• [ABOUT THIS TASK] Copy exactly the lines of the records below, and only those lines, beginning with the line that contains "#[export] Instance joined_service" and ending with the line that contains "working, with more".
*** Opening of DATA LISTING ***
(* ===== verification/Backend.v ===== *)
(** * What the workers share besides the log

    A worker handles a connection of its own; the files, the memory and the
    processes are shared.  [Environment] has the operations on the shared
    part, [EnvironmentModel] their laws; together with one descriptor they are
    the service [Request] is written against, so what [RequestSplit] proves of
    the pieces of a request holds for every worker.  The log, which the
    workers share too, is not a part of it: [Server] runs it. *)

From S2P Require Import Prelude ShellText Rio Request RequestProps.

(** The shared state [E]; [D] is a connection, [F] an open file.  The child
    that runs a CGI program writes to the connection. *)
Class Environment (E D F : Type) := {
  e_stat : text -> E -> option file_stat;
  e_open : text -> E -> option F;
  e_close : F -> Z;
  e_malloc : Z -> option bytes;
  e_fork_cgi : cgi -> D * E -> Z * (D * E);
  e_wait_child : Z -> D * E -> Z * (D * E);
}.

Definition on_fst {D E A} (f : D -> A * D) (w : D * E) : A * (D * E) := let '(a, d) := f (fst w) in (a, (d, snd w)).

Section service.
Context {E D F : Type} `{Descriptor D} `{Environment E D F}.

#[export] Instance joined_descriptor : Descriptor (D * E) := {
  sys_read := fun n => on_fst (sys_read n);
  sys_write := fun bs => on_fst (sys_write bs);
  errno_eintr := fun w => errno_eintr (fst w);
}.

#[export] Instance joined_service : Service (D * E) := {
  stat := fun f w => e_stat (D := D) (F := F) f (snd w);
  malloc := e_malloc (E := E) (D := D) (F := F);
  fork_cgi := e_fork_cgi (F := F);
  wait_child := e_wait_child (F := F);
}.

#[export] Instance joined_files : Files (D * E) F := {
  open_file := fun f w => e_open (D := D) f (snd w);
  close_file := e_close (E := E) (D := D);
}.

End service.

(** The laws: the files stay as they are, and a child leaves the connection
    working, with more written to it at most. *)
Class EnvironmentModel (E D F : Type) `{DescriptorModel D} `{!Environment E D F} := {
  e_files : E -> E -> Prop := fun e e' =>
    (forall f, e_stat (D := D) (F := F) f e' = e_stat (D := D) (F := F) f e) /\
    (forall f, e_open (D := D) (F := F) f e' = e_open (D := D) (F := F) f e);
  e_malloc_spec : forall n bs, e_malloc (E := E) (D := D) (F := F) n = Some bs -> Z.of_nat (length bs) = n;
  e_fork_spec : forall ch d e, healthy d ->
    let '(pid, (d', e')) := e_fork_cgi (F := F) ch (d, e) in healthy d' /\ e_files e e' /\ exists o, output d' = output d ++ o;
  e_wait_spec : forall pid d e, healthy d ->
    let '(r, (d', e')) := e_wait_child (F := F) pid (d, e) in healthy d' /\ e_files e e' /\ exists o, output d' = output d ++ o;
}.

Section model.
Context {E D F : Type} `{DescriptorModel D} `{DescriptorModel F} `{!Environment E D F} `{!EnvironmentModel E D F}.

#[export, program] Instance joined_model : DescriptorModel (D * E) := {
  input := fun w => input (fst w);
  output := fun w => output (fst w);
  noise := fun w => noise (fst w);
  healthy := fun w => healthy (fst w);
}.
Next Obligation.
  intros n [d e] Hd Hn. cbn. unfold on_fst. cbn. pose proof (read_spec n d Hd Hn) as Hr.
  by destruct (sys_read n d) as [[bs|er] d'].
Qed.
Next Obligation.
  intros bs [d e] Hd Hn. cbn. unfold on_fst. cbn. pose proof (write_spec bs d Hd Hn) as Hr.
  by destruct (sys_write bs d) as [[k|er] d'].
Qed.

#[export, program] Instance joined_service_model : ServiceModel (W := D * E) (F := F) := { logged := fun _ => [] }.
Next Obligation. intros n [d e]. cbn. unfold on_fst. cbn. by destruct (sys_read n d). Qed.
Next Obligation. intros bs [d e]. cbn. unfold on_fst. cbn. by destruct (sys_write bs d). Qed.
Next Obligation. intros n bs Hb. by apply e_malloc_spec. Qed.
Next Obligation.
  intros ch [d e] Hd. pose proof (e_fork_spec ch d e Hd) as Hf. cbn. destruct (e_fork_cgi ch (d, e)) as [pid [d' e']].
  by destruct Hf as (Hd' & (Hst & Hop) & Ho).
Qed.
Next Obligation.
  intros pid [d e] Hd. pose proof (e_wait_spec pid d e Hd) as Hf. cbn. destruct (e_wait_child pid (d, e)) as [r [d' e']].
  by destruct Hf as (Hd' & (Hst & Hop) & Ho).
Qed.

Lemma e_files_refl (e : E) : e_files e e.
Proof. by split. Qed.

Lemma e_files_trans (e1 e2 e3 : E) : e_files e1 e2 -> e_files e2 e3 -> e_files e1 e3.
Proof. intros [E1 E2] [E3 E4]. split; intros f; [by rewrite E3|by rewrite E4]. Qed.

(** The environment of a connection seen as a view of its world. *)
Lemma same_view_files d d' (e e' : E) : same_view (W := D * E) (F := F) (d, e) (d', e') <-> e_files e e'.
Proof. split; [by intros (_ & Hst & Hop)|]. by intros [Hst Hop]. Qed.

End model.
*** Close of DATA LISTING ***
*** Opening of DATA LISTING ***
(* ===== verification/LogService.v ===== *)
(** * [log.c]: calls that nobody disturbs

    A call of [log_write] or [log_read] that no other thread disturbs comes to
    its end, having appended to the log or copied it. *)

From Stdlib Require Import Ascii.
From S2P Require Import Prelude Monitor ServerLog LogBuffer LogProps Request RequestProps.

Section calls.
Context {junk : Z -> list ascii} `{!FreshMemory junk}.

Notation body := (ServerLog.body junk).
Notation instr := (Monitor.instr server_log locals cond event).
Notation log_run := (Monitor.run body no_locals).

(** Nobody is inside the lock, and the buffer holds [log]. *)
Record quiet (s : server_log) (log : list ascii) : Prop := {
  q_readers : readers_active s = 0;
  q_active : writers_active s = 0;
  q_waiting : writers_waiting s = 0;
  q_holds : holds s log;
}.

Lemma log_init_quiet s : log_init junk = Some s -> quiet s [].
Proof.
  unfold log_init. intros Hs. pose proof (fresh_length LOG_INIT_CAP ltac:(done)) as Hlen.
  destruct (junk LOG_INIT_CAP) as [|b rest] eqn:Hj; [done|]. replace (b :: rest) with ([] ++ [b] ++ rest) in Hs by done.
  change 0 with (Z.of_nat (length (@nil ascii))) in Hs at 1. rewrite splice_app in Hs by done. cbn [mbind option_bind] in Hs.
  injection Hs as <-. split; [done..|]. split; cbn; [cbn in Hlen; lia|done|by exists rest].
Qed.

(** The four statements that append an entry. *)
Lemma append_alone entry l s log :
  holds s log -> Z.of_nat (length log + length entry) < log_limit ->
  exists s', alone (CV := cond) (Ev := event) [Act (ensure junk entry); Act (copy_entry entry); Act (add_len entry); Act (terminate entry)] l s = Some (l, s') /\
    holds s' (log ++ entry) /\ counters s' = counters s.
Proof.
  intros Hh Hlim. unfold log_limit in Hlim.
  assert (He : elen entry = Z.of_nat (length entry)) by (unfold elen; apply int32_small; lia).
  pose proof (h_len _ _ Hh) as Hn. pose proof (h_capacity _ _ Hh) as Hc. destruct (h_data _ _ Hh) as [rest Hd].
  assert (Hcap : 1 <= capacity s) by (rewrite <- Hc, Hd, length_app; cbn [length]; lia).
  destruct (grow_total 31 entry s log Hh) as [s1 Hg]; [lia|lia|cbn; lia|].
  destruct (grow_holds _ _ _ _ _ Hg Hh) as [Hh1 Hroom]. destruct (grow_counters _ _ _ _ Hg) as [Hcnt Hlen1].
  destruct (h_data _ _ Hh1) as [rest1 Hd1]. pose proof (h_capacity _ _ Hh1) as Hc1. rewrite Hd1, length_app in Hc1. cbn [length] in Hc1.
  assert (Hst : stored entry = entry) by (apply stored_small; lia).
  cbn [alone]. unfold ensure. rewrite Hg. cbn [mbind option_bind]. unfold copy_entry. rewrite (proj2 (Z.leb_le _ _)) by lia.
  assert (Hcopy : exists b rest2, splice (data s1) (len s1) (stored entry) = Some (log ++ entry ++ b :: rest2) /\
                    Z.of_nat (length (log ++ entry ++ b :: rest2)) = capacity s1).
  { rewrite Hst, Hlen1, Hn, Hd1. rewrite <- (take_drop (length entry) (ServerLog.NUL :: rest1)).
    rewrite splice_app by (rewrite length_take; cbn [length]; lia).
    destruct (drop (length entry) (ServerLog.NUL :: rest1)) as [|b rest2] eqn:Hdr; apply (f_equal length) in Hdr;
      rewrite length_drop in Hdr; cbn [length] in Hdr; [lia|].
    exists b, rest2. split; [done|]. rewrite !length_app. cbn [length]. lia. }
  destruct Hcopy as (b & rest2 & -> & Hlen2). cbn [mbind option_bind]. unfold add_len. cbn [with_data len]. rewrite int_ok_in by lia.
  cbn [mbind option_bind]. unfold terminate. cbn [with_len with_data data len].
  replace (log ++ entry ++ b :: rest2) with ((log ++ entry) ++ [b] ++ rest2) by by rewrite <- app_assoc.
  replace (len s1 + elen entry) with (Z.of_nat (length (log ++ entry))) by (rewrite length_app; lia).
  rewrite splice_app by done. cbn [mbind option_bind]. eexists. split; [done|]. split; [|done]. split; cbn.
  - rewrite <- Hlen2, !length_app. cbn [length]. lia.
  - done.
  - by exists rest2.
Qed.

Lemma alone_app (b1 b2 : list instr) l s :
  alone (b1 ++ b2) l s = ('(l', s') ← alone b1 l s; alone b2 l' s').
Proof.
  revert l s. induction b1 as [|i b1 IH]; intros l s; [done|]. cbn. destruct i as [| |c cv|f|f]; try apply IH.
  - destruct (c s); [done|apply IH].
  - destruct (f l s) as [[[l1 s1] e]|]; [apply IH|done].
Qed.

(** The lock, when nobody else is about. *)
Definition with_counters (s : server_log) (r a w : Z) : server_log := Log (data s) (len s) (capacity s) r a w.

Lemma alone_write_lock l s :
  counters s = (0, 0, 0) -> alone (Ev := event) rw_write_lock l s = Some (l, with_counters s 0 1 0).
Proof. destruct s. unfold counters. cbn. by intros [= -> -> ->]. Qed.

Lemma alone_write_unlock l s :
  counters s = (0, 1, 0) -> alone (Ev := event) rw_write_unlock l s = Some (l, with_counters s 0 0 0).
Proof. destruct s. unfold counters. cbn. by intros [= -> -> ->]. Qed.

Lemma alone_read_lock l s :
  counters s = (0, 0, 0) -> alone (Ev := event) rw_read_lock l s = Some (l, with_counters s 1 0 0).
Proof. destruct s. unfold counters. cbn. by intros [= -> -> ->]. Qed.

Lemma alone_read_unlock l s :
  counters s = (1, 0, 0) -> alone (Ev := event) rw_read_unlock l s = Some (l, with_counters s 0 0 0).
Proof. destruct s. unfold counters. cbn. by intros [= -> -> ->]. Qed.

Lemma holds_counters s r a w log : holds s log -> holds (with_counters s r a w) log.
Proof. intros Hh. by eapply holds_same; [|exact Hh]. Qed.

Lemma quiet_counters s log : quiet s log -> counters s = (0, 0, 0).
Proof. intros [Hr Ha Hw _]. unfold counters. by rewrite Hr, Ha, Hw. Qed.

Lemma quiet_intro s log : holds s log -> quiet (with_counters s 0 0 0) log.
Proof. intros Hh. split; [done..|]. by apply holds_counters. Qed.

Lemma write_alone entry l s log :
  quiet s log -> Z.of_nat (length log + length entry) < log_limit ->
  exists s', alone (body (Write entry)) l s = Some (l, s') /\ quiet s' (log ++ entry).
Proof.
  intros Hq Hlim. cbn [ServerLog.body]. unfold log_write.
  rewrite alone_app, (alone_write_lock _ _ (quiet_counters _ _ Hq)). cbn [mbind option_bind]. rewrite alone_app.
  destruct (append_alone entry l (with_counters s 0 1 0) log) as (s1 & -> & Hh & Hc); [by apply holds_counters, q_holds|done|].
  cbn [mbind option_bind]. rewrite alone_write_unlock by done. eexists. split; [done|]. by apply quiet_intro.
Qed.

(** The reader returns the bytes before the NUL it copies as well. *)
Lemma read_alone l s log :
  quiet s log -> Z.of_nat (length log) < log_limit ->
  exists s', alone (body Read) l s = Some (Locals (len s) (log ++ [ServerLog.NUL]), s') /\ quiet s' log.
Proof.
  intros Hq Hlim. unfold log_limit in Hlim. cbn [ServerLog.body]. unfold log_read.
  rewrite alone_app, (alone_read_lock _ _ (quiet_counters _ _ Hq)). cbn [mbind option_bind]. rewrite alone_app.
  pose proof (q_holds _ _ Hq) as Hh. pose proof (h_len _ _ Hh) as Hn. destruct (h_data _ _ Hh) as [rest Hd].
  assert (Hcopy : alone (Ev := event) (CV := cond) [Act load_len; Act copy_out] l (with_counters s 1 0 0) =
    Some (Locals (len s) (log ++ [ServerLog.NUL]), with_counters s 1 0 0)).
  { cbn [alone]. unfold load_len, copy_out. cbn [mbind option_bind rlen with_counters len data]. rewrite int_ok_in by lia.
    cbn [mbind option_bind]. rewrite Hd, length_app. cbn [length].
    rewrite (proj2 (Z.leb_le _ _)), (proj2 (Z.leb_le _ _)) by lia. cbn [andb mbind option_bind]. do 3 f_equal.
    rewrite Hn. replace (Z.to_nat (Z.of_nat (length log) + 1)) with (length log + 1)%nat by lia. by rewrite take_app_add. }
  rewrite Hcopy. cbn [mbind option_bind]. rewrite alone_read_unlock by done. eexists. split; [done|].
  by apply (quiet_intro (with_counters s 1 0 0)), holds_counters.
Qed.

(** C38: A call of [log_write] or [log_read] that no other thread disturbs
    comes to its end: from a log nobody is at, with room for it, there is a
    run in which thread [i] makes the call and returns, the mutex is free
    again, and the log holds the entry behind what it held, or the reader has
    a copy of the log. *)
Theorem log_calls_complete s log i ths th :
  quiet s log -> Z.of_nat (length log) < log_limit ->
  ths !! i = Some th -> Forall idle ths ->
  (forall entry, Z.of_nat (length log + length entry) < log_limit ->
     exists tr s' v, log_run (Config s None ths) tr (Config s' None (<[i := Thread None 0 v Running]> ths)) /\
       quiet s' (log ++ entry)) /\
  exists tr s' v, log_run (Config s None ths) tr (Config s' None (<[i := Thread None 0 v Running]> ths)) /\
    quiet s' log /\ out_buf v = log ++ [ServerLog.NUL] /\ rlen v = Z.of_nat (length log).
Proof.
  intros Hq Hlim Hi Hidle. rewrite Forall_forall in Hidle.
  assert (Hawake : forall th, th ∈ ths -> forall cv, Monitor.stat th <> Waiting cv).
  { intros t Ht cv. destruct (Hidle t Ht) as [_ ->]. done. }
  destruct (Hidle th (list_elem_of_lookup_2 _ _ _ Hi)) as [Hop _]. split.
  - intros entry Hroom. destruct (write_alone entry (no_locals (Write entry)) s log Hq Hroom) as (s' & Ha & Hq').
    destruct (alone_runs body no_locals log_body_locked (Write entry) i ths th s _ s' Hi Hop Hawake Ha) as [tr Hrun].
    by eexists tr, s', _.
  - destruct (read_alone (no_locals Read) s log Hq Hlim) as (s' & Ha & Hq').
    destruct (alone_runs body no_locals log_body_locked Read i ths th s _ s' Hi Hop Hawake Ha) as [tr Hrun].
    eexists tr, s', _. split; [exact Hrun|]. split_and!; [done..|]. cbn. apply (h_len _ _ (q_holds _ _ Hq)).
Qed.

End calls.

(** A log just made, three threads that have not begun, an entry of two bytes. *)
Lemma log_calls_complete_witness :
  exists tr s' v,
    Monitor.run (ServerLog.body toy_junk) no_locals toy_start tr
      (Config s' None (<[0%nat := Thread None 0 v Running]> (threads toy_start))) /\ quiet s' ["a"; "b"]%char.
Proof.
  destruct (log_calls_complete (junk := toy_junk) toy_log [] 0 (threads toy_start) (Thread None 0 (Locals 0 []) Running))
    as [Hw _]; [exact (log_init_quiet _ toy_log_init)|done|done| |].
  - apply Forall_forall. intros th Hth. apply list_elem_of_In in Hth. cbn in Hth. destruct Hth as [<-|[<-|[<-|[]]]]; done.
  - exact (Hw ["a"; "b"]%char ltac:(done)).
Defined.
*** Close of DATA LISTING ***
• [ANSWER FOR THIS EXERCISE]
#[export] Instance joined_service : Service (D * E) := {
  stat := fun f w => e_stat (D := D) (F := F) f (snd w);
  malloc := e_malloc (E := E) (D := D) (F := F);
  fork_cgi := e_fork_cgi (F := F);
  wait_child := e_wait_child (F := F);
}.

#[export] Instance joined_files : Files (D * E) F := {
  open_file := fun f w => e_open (D := D) f (snd w);
  close_file := e_close (E := E) (D := D);
}.

End service.

(** The laws: the files stay as they are, and a child leaves the connection
    working, with more written to it at most. *)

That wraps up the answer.